Exercise: Among the entries below, find the lines that hold the word "congruence" and report them.

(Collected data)
▼
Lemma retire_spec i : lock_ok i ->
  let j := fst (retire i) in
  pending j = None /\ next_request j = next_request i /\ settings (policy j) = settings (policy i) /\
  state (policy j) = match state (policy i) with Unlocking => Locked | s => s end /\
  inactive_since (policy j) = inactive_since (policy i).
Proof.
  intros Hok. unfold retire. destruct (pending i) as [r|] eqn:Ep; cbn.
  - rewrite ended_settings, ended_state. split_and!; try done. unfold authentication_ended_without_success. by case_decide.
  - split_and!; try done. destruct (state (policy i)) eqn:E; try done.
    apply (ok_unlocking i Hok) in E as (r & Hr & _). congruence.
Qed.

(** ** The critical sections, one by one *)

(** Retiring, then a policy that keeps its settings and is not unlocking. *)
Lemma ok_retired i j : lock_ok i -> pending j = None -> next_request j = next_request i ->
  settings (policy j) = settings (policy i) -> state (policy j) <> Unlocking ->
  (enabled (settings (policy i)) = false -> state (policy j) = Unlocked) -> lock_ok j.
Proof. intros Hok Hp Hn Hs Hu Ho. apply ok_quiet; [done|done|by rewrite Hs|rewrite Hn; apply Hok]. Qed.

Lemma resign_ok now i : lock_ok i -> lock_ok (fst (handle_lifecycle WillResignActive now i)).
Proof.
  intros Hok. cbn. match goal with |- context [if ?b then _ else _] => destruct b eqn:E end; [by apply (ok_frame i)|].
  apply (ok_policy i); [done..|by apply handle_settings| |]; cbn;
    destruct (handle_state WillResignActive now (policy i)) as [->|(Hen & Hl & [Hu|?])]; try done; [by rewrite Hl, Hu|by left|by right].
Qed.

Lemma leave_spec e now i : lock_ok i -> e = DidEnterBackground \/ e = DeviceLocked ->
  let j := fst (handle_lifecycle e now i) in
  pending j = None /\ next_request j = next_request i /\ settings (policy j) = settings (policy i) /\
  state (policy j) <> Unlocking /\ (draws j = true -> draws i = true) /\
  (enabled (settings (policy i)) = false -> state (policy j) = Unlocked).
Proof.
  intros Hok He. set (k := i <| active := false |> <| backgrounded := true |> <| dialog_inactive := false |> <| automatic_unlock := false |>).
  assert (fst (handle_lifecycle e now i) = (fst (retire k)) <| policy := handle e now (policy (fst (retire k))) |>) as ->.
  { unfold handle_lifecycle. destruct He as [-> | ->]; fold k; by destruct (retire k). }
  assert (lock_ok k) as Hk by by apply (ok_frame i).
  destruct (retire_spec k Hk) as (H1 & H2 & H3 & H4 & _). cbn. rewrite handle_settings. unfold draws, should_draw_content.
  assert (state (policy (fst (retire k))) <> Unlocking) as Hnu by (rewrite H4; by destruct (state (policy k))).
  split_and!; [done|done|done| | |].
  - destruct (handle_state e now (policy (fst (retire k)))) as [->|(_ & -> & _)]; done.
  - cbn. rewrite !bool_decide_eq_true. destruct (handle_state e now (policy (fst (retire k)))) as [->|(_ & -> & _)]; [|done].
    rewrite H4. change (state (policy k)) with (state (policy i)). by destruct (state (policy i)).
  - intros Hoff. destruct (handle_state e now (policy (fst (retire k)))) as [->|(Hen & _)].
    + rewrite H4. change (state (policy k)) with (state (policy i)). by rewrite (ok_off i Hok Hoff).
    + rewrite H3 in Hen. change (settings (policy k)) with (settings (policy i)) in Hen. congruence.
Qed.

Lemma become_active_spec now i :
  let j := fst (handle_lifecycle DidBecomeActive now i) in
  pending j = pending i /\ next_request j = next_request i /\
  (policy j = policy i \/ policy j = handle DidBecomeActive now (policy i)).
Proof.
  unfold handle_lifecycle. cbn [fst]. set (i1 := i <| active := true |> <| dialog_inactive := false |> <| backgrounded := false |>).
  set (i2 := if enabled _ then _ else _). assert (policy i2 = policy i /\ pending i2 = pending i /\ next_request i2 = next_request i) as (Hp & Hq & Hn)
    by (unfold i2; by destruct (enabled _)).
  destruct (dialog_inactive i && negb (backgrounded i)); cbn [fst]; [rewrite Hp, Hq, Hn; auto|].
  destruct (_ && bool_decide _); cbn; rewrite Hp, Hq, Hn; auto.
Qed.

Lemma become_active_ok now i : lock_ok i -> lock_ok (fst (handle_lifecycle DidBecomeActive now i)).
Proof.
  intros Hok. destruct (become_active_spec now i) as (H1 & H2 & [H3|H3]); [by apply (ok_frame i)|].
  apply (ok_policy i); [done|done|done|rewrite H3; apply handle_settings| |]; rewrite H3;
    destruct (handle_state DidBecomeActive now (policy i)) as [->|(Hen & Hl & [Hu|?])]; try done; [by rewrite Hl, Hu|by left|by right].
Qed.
▲
Exercise response:
    apply (ok_unlocking i Hok) in E as (r & Hr & _). congruence.
    + rewrite H3 in Hen. change (settings (policy k)) with (settings (policy i)) in Hen. congruence.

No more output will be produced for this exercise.